Director Ali Abbas Zafar’s Hindi web-series Tandav explores the depths that individuals are willing to plumb merely to accrue and wield power.

The show has two parallel storylines that are centred on two starkly different individuals whose lives are dominated by politics. Samar Pratap Singh (Saif Ali Khan) is the powerful son of a fictional prime minister of India, Devki Nandan (Tigmanshu Dhulia).

Though Samar is the indisputable heir apparent. he doesn’t care for biding his time in the shadows and does his father in just as he is about to be sworn in for the umpteenth time. Though Samar believes the throne is finally his for the taking, Devki’s mistress — senior party leader Anuradha (Dimple Kapadia) — learns of the patricide and blackmails him in a bid to lead the country herself. But Samar is not one to back down in the face of adversity. 

Meanwhile, a popular student leader, Shiva Shekhar (Mohammed Zeeshan Ayyub), is struggling to shatter the influence of right-wing elements in his institute, Vivekanand National University (VNU). Circumstances eventually force him to inadvertently get involved in the murky game of politics. And one day, he comes to Samar's attention. 

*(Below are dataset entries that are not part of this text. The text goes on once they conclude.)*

(* ===== verification/Stateful.v ===== *)
(** Programs that keep a state while they talk to their surroundings: what an operation
    leaves in the state stays also when it fails. A panic ([None]) ends the program.

    [sspec] is the logic of [Interaction] for them: an automaton accepts every event of
    every run, and when the program returns its postcondition holds of the automaton's
    state, the program's state and the result. *)
From S2P Require Import Prelude GpHttp Interaction.
From ITree Require Import ITree.

Section stateful.
Context {E : Type → Type} {S : Type}.
Definition sflow (A : Type) : Type := S → itree E (option (result Failure A) * S).
Definition spure {A} (r : result Failure A) : sflow A := λ s, Ret (Some r, s).
Definition sok {A} (a : A) : sflow A := spure (Ok a).
Definition sthrow {A} (e : Failure) : sflow A := spure (Err e).
Definition smay_panic {A} (o : option A) : sflow A := λ s, Ret (Ok <$> o, s).
Definition sask {X} (q : E X) : sflow X := λ s, ITree.bind (ITree.trigger q) (λ x, Ret (Some (Ok x), s)).
Definition sgets {A} (f : S → A) : sflow A := λ s, Ret (Some (Ok (f s)), s).
Definition smodify (f : S → S) : sflow () := λ s, Ret (Some (Ok ()), f s).
(** [match m { Ok(a) => .., Err(e) => .. }] *)
Definition scatch {A B} (m : sflow A) (k : result Failure A → sflow B) : sflow B :=
  λ s, ITree.bind (m s) (λ rs, match rs.1 with Some r => k r rs.2 | None => Ret (None, rs.2) end).
Definition sbind {A B} (m : sflow A) (k : A → sflow B) : sflow B :=
  scatch m (λ r, match r with Ok a => k a | Err e => sthrow e end).
(** A [loop] whose turns go on with [inl] and return with [inr]. *)
Definition srepeating {A I} (turn : I → sflow (I + A)) (i : I) : sflow A :=
  λ s, ITree.iter (λ p, ITree.bind (turn p.1 p.2) (λ rs, Ret match rs.1 with
    | None => inr (None, rs.2)
    | Some (Err e) => inr (Some (Err e), rs.2)
    | Some (Ok (inl j)) => inl (j, rs.2)
    | Some (Ok (inr a)) => inr (Some (Ok a), rs.2)
    end)) (i, s).
(** [for x in l { .. }] *)
Fixpoint sfor {A} (l : list A) (f : A → sflow ()) : sflow () :=
  match l with
  | [] => sok ()
  | x :: l => sbind (f x) (λ _, sfor l f)
  end.
End stateful.
Arguments sflow : clear implicits.

Declare Scope sflow_scope.
Delimit Scope sflow_scope with sflow.
Notation "'let+' x ':=' m 'in' k" := (sbind m (λ x, k))
  (at level 200, x pattern, m at level 100, k at level 200, right associativity) : sflow_scope.

Section logic.
Context {E : Type → Type} {S Acc : Type} (step : Acc → event E → Acc → Prop) (a0 : Acc).
Definition sspec {A} (a : Acc) (s : S) (m : sflow E S A) (Φ : Acc → S → result Failure A → Prop) : Prop :=
  ∀ h, tracks step a0 h a →
    wp (accepted step a0) (m s) (λ l rs, ∃ a', tracks step a0 l a' ∧
      match rs.1 with Some r => Φ a' rs.2 r | None => True end) h.

Lemma sspec_pure {A} a s (r : result Failure A) Φ : Φ a s r → sspec a s (spure r) Φ.
Proof. intros Hr h Hh. apply wp_ret; [by exists a|]. by exists a. Qed.
Lemma sspec_ok {A} a s (x : A) Φ : Φ a s (Ok x) → sspec a s (sok x) Φ.
Proof. apply (sspec_pure a s (Ok x)). Qed.
Lemma sspec_throw {A} a s e (Φ : Acc → S → result Failure A → Prop) : Φ a s (Err e) → sspec a s (sthrow e) Φ.
Proof. apply (sspec_pure a s (Err e)). Qed.
Lemma sspec_mono {A} a s (m : sflow E S A) (Φ Ψ : Acc → S → result Failure A → Prop) :
  (∀ a s r, Φ a s r → Ψ a s r) → sspec a s m Φ → sspec a s m Ψ.
Proof.
  intros Hm Hs h Hh. eapply wp_mono, Hs, Hh. intros l [[r|] s'] (a' & ? & ?); exists a'; (split; [done|]); [by apply Hm|done].
Qed.
Lemma sspec_catch {A B} a s (m : sflow E S A) (k : result Failure A → sflow E S B) Φ Ψ :
  sspec a s m Φ → (∀ a s r, Φ a s r → sspec a s (k r) Ψ) → sspec a s (scatch m k) Ψ.
Proof.
  intros Hm Hk h Hh. apply wp_bind. eapply wp_mono, Hm, Hh. intros l [[r|] s'] (a' & Hl & Hr); cbn.
  - exact (Hk a' s' r Hr l Hl).
  - apply wp_ret; [by exists a'|]. by exists a'.
Qed.
Lemma sspec_bind {A B} a s (m : sflow E S A) (k : A → sflow E S B) Φ Ψ :
  sspec a s m Φ → (∀ a s x, Φ a s (Ok x) → sspec a s (k x) Ψ) → (∀ a s e, Φ a s (Err e) → Ψ a s (Err e)) →
  sspec a s (sbind m k) Ψ.
Proof.
  intros Hm Hk He. eapply sspec_catch; [exact Hm|]. intros a' s' [x|e] Hr; [by apply Hk|].
  by apply sspec_throw, He.
Qed.
Lemma sspec_catch_pure {A B} a s (r : result Failure A) (k : result Failure A → sflow E S B) Φ :
  sspec a s (k r) Φ → sspec a s (scatch (spure r) k) Φ.
Proof.
  intros Hk. eapply (sspec_catch _ _ _ _ (λ a' s' r', a' = a ∧ s' = s ∧ r' = r)); [by apply sspec_pure|].
  by intros ? ? r' (-> & -> & ->).
Qed.
Lemma sspec_let_pure {A B} a s (r : result Failure A) (k : A → sflow E S B) Φ :
  match r with Ok x => sspec a s (k x) Φ | Err e => Φ a s (Err e) end → sspec a s (sbind (spure r) k) Φ.
Proof.
  intros Hr. apply (sspec_bind _ _ _ _ (λ a' s' r', a' = a ∧ s' = s ∧ r' = r)); [by apply sspec_pure|..].
  - by intros ? ? x (-> & -> & <-).
  - by intros ? ? e (-> & -> & <-).
Qed.
Lemma sspec_may_panic {A B} a s (o : option A) (k : A → sflow E S B) Φ :
  (∀ x, o = Some x → sspec a s (k x) Φ) → sspec a s (sbind (smay_panic o) k) Φ.
Proof.
  intros Hk. apply (sspec_bind _ _ _ _ (λ a' s' r', a' = a ∧ s' = s ∧ ∃ x, o = Some x ∧ r' = Ok x)).
  - intros h Hh. apply wp_ret; [by exists a|]. exists a. split; [done|]. destruct o; cbn; eauto.
  - intros ? ? x (-> & -> & y & Hy & [= ->]). by apply Hk.
  - by intros ? ? e (_ & _ & y & _ & [=]).
Qed.
Lemma sspec_ask {X B} a s (q : E X) (k : X → sflow E S B) Φ :
  (∀ x, ∃ a', step a (Ev q x) a' ∧ sspec a' s (k x) Φ) → sspec a s (sbind (sask q) k) Φ.
Proof.
  intros Hk. apply (sspec_bind _ _ _ _ (λ a' s' r, s' = s ∧ ∃ x, r = Ok x ∧ sspec a' s (k x) Φ)).
  - intros h Hh. apply wp_bind, wp_trigger; [by exists a|]. intros x. destruct (Hk x) as (a' & Hs & Hw).
    pose proof (tracks_snoc _ _ _ _ _ _ Hh Hs) as Hh'. split; [by exists a'|].
    apply wp_ret; [by exists a'|]. exists a'. split; [done|]. cbn. eauto.
  - by intros ? ? x (-> & y & [= ->] & Hw).
  - by intros ? ? e (_ & y & [=] & _).
Qed.
Lemma sspec_asked {X} a s (q : E X) Φ :
  (∀ x, ∃ a', step a (Ev q x) a' ∧ Φ a' s (Ok x)) → sspec a s (sask q) Φ.
Proof.
  intros Hk h Hh. apply wp_bind, wp_trigger; [by exists a|]. intros x. destruct (Hk x) as (a' & Hs & Hw).
  pose proof (tracks_snoc _ _ _ _ _ _ Hh Hs) as Hh'. split; [by exists a'|].
  apply wp_ret; [by exists a'|]. by exists a'.
Qed.
Lemma sspec_gets {A B} a s (f : S → A) (k : A → sflow E S B) Φ :
  sspec a s (k (f s)) Φ → sspec a s (sbind (sgets f) k) Φ.
Proof.
  intros Hk. apply (sspec_bind _ _ _ _ (λ a' s' r', a' = a ∧ s' = s ∧ r' = Ok (f s)));
    [by apply (sspec_ok a s (f s))|..].
  - by intros ? ? x (-> & -> & [= ->]).
  - by intros ? ? e (-> & -> & [=]).
Qed.
Lemma sspec_modify {B} a s (f : S → S) (k : () → sflow E S B) Φ :
  sspec a (f s) (k ()) Φ → sspec a s (sbind (smodify f) k) Φ.
Proof.
  intros Hk. apply (sspec_bind _ _ _ _ (λ a' s' r', a' = a ∧ s' = f s ∧ r' = Ok ())).
  - intros h Hh. apply wp_ret; [by exists a|]. by exists a.
  - by intros ? ? [] (-> & -> & _).
  - by intros ? ? e (-> & -> & [=]).
Qed.
(** A loop keeps [J] from turn to turn; it may turn for ever. *)
Lemma sspec_repeating {A I} a s (turn : I → sflow E S (I + A)) (J : Acc → S → I → Prop) Φ i :
  (∀ a s i, J a s i → sspec a s (turn i) (λ a' s' r, match r with
     | Ok (inl j) => J a' s' j | Ok (inr x) => Φ a' s' (Ok x) | Err e => Φ a' s' (Err e) end)) →
  J a s i → sspec a s (srepeating turn i) Φ.
Proof.
  intros Hturn Hj h Hh. eapply (wp_iter _ _ (λ l p, ∃ a, tracks step a0 l a ∧ J a p.2 p.1)).
  - intros g [j s1] (a1 & Hg & Hj1). apply wp_bind. cbn.
    eapply wp_mono, wp_and_inv, (Hturn a1 s1 j Hj1), Hg.
    intros l [[[[j'|x]|e]|] s2] [Hi (a2 & Hl & Hr)]; (apply wp_ret; [done|]); cbn in *; by exists a2.
  - by exists a.
Qed.
Lemma sspec_for {A} a s (l : list A) (f : A → sflow E S ()) (J : Acc → S → list A → Prop) Φ :
  (∀ a s x l, J a s (x :: l) → sspec a s (f x) (λ a' s' r, match r with
     | Ok _ => J a' s' l | Err e => Φ a' s' (Err e) end)) →
  (∀ a s, J a s [] → Φ a s (Ok ())) →
  J a s l → sspec a s (sfor l f) Φ.
Proof.
  intros Hf Hd. revert a s. induction l as [|x l IH]; intros a s Hj; [by apply sspec_ok, Hd|].
  eapply sspec_bind; [by apply Hf|..]; cbn; [|done]. intros a' s' [] Hj'. by apply IH.
Qed.
Lemma sspec_runs {A} s (m : sflow E S A) Φ l t : sspec a0 s m Φ → plays (m s) l t → accepted step a0 l.
Proof. intros Hm Hp. by destruct (Hm [] (tracks_nil _ _) l t Hp) as [? _]. Qed.
Lemma sspec_returns {A} s (m : sflow E S A) Φ l r s' : sspec a0 s m Φ → returns (m s) l (Some r, s') →
  ∃ a, tracks step a0 l a ∧ Φ a s' r.
Proof.
  intros Hm (t & Hp & Ho). destruct (Hm [] (tracks_nil _ _) l t Hp) as [_ Hr]. exact (Hr _ Ho).
Qed.
End logic.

Tandav is a binge-worthy series that keeps you glued to your screen. The digestible duration of each episode also helps and the narrative doesn’t waste time on needless exposition. If you are a keen observer of contemporary politics, you won't miss the various allegories sprinkled throughout the show.

But despite all this, Tandav fails to impress. The biggest culprit is the screenplay, which is far from satisfactory. Nothing significant happens in the middle portion as far as Samar’s story is concerned. And while the show keeps promising an explosive denouement, the climax is fairly predictable while one has to, presumably, wait for the next season to learn the identity of an enigmatic blackmailer, who plays a major role in the proceedings.

Of course, a lot happens in Shiva’s subplot. But this portion of the show has far too many twists and turns and in the end, the narrative is all over the place. 

The show also paints an unintentionally hilarious picture of the media with reporters lustily applauding both government officials as well as leftist student leaders whenever they cover their speeches. 

One of the major factors that weaken the show is the absence of Samar’s backstory. There appears to be nothing more to the man apart from his evil and ruthless nature. Although Khan plays the character well, for the most part, the largely one-dimensional nature of the character takes a toll on his overall performance.

Ayyub is the main star of Tandav. Though he played an activist in Article 15 (2019), his take on this character is refreshing. Despite his actual age, he is not only believable as a student but also displays the myriad aspects of his character with ease. 

Sunil Grover is another actor to watch out for. In a never-seen-before role, he oozes ruthlessness and sarcasm.

Kapadia displays her vast experience, painting a portrait of vulnerability tinged with selfishness. Kritika Kamra is another member of the female cast that stands out. 

Tandav would have been a much better series if its story was on par with some of its actors' performances.

Tandav is streaming on Amazon Prime Video.